Commission raises forecast for Greek GDP growth

Brussels sees Greece attaining 1.2% growth this year, expected to rise to 2.2% in 2024

Commission raises forecast for Greek GDP growth

The European Commission upgraded its forecasts for growth and inflation in Greece in its winter report, amid a more general assessment that the European Union economy will avoid recession and that “the peak of inflation is behind us.”

The Recovery Fund and government support measures have boosted the economy, limiting the negative effects of the energy crisis, the report noted, with the government reacting with satisfaction as it prepares for elections and the announcement of new measures.
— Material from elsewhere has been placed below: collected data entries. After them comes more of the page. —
(** The altitude PID with the wind noise, the integration of the vertical
    speed and of the altitude, and the floor at the ground.  Returns the
    world and the local [verticalAccel].  [rnd 0] is the first
    [Math.random()] of the tick. *)
Definition verticalControl (dt : R) (rnd : nat -> R) (w : World) : World * R :=
  let s := state w in
  let altError := targetAltitude s - altitude s in
  let w := set_altErrorIntegral (altErrorIntegral w + altError * dt) w in
  let w :=
    set_altErrorIntegral
      (clamp (altErrorIntegral w) (- maxIntegral) maxIntegral) w in
  let altErrorDerivative := (altError - lastAltError w) / dt in
  let w := set_lastAltError altError w in
  let verticalAccel :=
    Kp_alt * altError + Ki_alt * altErrorIntegral w
    + Kd_alt * altErrorDerivative in
  let verticalDisturbance := (rnd 0%nat - 0.5) * 0.5 * (speed (wind s) / 10) in
  let verticalAccel := verticalAccel + verticalDisturbance in
  let verticalAccel := clamp verticalAccel (-3) 3 in
  let w :=
    upd (fun s => set_verticalSpeed (0.9 * verticalSpeed s + verticalAccel * dt) s)
      w in
  let w := upd (fun s => set_altitude (altitude s + verticalSpeed s * dt) s) w in
  let w :=
    if altitude (state w) <? 0
    then upd (fun s => set_verticalSpeed 0 (set_altitude 0 s)) w
    else w in
  (w, verticalAccel).
(** * The strategic battlefield simulation (nidanidewodawode.py)

    A shallow embedding of the simulation engine: the agent record, the
    threat assessment of [decide], the three vector policies, the radius
    detection, and the tick of [Battlefield.time_step].

    Modelling conventions.
    - Python and numpy floats are read as real numbers ([R]); rounding,
      infinities and NaN are outside the model.
    - A numpy array of shape (2,) is a pair of reals.
    - The process-global numpy random state is an explicit stream of unit
      samples [draws : nat -> R] together with a cursor that every draw
      advances; the cursor is the state of the monad [M].
    - A division whose divisor is zero is an exceptional outcome of [M]:
      [ZeroDivisionError] for Python's float division, [FloatingPointError]
      for a numpy array division (what numpy raises under
      [np.seterr(all='raise')]; by default it only warns).
    - The module-level [aggression_threshold], which the slider callback
      rebinds between frames, is the explicit argument [tau].

    Of the display code the trail bookkeeping of [visualize_battlefield] is
    modelled (the dictionary [trail_history]); the matplotlib calls are not.
    The engine of maodun_in_categorytheory.py is modelled in [Maodun]. *)

From Stdlib Require Import Reals Lra List ZArith Lia Bool FinFun.
From Stdlib Require String.
From ExtLib Require Import Structures.Monad Structures.MonadState Structures.MonadExc.
From ExtLib Require Import Data.Monads.StateMonad Data.Monads.EitherMonad.
Import ListNotations.
Import MonadNotation.
Local Open Scope monad_scope.
Local Open Scope R_scope.
#[local] Existing Instance Monad_stateT.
The forecasts “confirm the strong resilience and positive prospects of the Greek economy,” said Finance Minister Christos Staikouras.

The Commission remains, however, restrained and more pessimistic than the government about the growth rate. Specifically, it predicts GDP growth of 1.2% this year, compared to its previous forecast, in the fall, of 1%, but also against the government’s forecast of 1.8%. In 2024, it predicts the growth rate will be 2.2%, against its previous forecast of 2%. For 2022, it revised its forecast down to 5.5%, from 6% in the fall and against the government’s 5.6%, apparently taking into account the poor performance in the third quarter, according to ELSTAT.

EU GDP is seen at 0.8% and that of the eurozone at 0.9% this year.

As noted in the report, growth in Greece this year will be favored by an increase in consumption, thanks to the drop in inflation, but also by an increase in investment, thanks to the Recovery Fund. The Commission talks about “timely and effective implementation” of the National Recovery Plan, which will be the engine of investment spending, compensating for the weakening of private investment, due to the tightening of financial conditions.

On inflation, Brussels’ forecasts are more optimistic than the government’s, though the Commission points to persistent food inflation, while noting that the government hasn’t factored in the potential impact of a minimum wage increase. For this year, it lowered the bar to 4.5%, against its previous forecast of 6% and against the government’s 5%.